What is needed - From the line with "(Z.to_nat i) in" through the line with "PInt (Z.of_nat i')", repeat the entries verbatim, both end lines included, and add nothing.

Stored data entries:
-----

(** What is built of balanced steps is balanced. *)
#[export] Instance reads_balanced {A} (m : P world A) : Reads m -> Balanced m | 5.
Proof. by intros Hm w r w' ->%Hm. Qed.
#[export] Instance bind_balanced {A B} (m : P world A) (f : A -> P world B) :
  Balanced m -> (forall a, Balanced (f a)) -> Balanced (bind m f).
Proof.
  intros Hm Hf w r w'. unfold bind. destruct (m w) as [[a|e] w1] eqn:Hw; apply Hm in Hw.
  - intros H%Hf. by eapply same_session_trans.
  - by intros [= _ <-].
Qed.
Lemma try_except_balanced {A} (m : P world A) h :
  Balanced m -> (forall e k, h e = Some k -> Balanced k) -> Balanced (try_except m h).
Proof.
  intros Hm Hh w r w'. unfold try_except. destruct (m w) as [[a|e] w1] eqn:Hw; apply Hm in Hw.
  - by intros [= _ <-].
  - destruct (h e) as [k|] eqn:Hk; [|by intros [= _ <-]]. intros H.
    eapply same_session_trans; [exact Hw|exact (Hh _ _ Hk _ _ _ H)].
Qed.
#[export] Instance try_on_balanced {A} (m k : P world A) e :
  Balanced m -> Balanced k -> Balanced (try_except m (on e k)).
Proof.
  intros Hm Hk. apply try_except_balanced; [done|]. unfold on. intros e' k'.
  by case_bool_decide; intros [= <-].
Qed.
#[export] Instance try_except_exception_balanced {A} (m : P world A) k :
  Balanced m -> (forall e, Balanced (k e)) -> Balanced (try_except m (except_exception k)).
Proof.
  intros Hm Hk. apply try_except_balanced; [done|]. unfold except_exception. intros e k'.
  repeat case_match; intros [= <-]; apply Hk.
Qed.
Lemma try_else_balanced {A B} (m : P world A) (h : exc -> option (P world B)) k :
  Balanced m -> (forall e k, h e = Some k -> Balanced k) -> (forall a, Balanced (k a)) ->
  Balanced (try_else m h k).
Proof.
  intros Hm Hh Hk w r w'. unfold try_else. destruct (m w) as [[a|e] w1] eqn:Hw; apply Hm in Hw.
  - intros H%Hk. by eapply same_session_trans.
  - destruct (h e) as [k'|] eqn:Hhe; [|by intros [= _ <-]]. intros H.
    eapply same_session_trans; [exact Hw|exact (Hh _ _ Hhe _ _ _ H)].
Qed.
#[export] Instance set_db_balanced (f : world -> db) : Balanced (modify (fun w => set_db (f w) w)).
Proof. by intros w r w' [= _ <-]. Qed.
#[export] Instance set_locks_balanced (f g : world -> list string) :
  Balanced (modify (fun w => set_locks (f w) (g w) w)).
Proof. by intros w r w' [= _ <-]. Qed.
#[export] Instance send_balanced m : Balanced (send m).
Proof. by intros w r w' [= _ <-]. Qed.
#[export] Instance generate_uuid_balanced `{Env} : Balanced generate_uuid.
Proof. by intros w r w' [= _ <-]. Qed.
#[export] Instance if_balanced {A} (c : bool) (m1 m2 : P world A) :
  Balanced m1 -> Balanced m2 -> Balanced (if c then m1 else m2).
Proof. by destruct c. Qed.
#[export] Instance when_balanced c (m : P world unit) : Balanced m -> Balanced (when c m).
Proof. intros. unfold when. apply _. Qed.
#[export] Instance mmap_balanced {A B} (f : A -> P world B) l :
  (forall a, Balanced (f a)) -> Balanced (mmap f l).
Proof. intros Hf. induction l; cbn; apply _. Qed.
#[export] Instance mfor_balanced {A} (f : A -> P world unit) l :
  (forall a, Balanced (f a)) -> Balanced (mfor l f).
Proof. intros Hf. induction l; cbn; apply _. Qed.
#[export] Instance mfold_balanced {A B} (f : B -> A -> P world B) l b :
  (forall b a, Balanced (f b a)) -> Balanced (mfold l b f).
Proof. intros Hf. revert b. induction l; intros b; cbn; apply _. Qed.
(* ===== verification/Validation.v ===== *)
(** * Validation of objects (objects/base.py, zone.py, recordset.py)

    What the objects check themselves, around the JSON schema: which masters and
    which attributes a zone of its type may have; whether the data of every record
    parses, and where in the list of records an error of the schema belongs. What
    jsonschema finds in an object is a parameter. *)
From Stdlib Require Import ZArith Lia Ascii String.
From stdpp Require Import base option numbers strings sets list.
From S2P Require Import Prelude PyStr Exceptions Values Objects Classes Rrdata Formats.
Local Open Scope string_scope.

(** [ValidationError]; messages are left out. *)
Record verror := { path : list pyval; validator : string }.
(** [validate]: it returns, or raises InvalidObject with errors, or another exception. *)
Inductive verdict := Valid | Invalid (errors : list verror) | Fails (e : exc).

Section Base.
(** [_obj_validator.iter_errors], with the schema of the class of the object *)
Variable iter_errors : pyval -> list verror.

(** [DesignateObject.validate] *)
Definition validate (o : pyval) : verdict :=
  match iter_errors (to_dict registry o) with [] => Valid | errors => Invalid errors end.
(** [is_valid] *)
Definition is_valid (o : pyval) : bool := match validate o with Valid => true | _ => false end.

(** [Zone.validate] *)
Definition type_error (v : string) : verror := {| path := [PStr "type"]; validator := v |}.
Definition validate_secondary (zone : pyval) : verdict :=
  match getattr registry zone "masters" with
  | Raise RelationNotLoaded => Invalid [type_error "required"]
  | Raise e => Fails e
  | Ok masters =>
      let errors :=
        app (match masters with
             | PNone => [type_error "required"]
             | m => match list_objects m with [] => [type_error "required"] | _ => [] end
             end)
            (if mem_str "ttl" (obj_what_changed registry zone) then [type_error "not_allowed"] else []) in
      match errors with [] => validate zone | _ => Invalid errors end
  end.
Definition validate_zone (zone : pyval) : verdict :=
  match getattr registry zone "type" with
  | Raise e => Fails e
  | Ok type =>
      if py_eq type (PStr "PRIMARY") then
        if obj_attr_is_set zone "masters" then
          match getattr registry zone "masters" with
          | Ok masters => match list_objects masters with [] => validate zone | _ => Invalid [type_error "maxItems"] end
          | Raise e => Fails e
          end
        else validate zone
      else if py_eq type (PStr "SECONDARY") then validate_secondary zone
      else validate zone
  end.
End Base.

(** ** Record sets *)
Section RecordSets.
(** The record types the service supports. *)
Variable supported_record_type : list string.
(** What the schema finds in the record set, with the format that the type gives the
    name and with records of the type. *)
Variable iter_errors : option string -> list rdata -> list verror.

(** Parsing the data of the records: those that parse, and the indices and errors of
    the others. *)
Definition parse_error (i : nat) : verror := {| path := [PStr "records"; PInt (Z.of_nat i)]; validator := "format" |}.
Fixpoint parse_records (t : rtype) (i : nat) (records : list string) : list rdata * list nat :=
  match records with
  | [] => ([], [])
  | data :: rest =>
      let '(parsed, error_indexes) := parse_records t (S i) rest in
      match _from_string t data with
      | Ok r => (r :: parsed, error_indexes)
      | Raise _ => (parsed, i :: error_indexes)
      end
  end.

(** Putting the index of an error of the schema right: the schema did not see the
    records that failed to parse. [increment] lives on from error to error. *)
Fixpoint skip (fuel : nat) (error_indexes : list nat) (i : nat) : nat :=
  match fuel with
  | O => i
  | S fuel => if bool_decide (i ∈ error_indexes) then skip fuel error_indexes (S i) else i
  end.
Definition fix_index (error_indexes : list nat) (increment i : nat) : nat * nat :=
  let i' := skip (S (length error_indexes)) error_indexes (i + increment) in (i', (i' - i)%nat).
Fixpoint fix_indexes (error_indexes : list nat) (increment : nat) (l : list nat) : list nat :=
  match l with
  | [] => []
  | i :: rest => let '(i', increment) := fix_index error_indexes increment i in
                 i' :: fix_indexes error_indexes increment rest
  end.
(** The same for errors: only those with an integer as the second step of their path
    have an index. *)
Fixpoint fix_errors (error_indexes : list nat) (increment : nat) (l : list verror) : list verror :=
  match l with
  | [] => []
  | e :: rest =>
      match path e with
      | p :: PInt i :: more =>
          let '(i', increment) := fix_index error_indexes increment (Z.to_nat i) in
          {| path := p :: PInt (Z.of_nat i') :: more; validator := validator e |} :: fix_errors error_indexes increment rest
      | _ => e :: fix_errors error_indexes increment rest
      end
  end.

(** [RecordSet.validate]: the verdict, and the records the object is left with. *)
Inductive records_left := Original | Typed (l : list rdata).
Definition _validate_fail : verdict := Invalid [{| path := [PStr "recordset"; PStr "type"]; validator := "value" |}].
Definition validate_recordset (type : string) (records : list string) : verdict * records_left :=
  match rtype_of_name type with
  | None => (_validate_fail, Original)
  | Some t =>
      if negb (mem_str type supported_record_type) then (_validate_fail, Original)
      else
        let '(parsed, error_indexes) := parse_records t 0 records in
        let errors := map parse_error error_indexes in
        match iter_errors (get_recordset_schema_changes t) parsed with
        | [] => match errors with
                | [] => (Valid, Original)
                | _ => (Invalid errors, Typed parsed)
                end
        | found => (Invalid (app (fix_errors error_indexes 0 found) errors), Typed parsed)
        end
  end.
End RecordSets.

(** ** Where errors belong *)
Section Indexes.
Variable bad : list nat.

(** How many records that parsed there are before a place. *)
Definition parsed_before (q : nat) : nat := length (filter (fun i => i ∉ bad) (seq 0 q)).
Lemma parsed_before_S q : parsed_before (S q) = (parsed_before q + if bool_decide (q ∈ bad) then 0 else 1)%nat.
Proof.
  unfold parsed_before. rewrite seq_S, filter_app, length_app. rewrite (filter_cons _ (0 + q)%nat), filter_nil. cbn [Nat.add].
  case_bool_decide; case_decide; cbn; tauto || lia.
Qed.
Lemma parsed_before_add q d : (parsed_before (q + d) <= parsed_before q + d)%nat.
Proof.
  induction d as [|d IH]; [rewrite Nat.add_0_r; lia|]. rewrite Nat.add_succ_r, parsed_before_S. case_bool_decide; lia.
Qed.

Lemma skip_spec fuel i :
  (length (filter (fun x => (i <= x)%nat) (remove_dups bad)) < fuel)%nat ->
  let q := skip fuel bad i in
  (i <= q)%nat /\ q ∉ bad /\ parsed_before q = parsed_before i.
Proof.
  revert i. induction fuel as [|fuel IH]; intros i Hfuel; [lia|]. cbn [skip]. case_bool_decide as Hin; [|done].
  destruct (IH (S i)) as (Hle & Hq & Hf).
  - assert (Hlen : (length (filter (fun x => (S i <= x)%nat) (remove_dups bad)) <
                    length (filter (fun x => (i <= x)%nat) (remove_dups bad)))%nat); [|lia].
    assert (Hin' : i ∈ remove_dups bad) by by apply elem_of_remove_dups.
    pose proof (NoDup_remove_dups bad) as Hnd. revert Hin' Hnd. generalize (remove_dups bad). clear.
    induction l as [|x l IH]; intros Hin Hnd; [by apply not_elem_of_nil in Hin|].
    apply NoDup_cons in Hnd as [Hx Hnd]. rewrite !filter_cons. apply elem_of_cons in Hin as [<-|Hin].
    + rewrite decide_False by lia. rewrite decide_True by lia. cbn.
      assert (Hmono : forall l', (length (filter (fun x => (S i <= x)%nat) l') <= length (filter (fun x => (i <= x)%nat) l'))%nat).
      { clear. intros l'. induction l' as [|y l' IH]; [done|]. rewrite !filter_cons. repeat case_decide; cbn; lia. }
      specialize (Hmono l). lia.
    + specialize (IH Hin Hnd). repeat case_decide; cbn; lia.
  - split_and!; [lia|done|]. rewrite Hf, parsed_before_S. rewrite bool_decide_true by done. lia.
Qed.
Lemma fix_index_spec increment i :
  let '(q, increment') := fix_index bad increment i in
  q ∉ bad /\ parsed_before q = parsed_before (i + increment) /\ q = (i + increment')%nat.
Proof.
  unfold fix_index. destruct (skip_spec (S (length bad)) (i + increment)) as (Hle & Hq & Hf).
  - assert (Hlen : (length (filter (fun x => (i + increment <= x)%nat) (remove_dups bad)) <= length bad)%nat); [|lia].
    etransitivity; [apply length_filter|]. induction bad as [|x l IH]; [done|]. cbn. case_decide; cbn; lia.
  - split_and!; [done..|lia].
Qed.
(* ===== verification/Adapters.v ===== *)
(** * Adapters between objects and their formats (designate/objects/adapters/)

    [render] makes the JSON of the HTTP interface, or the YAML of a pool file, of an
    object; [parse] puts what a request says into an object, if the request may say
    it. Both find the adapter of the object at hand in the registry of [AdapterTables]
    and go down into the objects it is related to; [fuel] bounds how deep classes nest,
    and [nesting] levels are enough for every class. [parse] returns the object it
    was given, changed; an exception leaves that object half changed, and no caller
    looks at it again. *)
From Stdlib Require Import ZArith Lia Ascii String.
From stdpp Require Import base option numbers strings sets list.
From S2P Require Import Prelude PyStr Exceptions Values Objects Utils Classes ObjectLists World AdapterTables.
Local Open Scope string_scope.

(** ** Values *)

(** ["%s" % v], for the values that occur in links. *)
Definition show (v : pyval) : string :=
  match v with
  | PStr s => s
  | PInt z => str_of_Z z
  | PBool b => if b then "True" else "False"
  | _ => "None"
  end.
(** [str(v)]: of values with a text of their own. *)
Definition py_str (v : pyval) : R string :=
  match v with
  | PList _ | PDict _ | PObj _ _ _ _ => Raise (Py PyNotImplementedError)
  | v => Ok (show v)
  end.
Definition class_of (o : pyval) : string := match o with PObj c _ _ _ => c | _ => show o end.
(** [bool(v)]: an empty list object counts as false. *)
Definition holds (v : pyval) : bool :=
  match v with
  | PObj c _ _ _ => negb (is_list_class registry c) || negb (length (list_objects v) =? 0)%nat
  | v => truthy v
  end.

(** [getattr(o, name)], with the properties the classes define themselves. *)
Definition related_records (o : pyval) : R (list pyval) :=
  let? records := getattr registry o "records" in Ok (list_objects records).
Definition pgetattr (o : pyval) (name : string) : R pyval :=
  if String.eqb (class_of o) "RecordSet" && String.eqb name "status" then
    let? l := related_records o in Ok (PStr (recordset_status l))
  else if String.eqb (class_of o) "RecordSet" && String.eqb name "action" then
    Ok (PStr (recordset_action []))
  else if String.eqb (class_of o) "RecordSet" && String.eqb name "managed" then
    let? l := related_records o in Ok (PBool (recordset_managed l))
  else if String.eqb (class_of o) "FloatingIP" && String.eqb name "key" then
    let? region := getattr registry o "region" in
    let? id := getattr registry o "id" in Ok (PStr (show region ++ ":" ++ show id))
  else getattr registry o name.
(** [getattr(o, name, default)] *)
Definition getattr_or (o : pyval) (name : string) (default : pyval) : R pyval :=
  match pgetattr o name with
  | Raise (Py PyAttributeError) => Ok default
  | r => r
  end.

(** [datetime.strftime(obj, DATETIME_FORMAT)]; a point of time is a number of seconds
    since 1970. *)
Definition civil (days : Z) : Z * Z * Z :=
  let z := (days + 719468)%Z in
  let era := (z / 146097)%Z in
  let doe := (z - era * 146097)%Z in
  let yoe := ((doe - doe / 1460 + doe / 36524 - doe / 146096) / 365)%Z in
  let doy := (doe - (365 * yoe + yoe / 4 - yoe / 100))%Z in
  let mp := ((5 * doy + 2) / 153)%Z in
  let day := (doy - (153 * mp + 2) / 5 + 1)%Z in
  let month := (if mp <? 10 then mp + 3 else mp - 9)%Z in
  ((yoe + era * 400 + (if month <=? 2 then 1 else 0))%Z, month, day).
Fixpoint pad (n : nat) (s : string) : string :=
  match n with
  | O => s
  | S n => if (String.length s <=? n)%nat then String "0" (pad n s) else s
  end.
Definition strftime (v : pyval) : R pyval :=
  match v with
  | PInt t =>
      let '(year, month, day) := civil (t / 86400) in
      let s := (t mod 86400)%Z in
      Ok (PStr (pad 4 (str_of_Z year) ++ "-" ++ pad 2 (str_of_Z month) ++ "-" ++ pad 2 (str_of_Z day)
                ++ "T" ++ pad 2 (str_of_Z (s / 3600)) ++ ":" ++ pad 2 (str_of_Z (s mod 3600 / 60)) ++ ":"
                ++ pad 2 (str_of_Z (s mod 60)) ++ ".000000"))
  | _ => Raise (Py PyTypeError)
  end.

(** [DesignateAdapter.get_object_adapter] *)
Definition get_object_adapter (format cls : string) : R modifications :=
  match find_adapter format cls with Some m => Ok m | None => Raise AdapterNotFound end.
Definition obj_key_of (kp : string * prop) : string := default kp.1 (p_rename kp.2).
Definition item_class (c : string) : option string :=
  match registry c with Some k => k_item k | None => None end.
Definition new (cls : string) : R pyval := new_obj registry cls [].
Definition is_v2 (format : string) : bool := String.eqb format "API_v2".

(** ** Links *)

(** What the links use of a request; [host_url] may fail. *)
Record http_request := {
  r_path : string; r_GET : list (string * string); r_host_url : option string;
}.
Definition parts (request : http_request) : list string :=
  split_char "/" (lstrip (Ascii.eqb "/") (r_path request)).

-----

Answer for the task -
          let '(i', increment) := fix_index error_indexes increment (Z.to_nat i) in
          {| path := p :: PInt (Z.of_nat i') :: more; validator := validator e |} :: fix_errors error_indexes increment rest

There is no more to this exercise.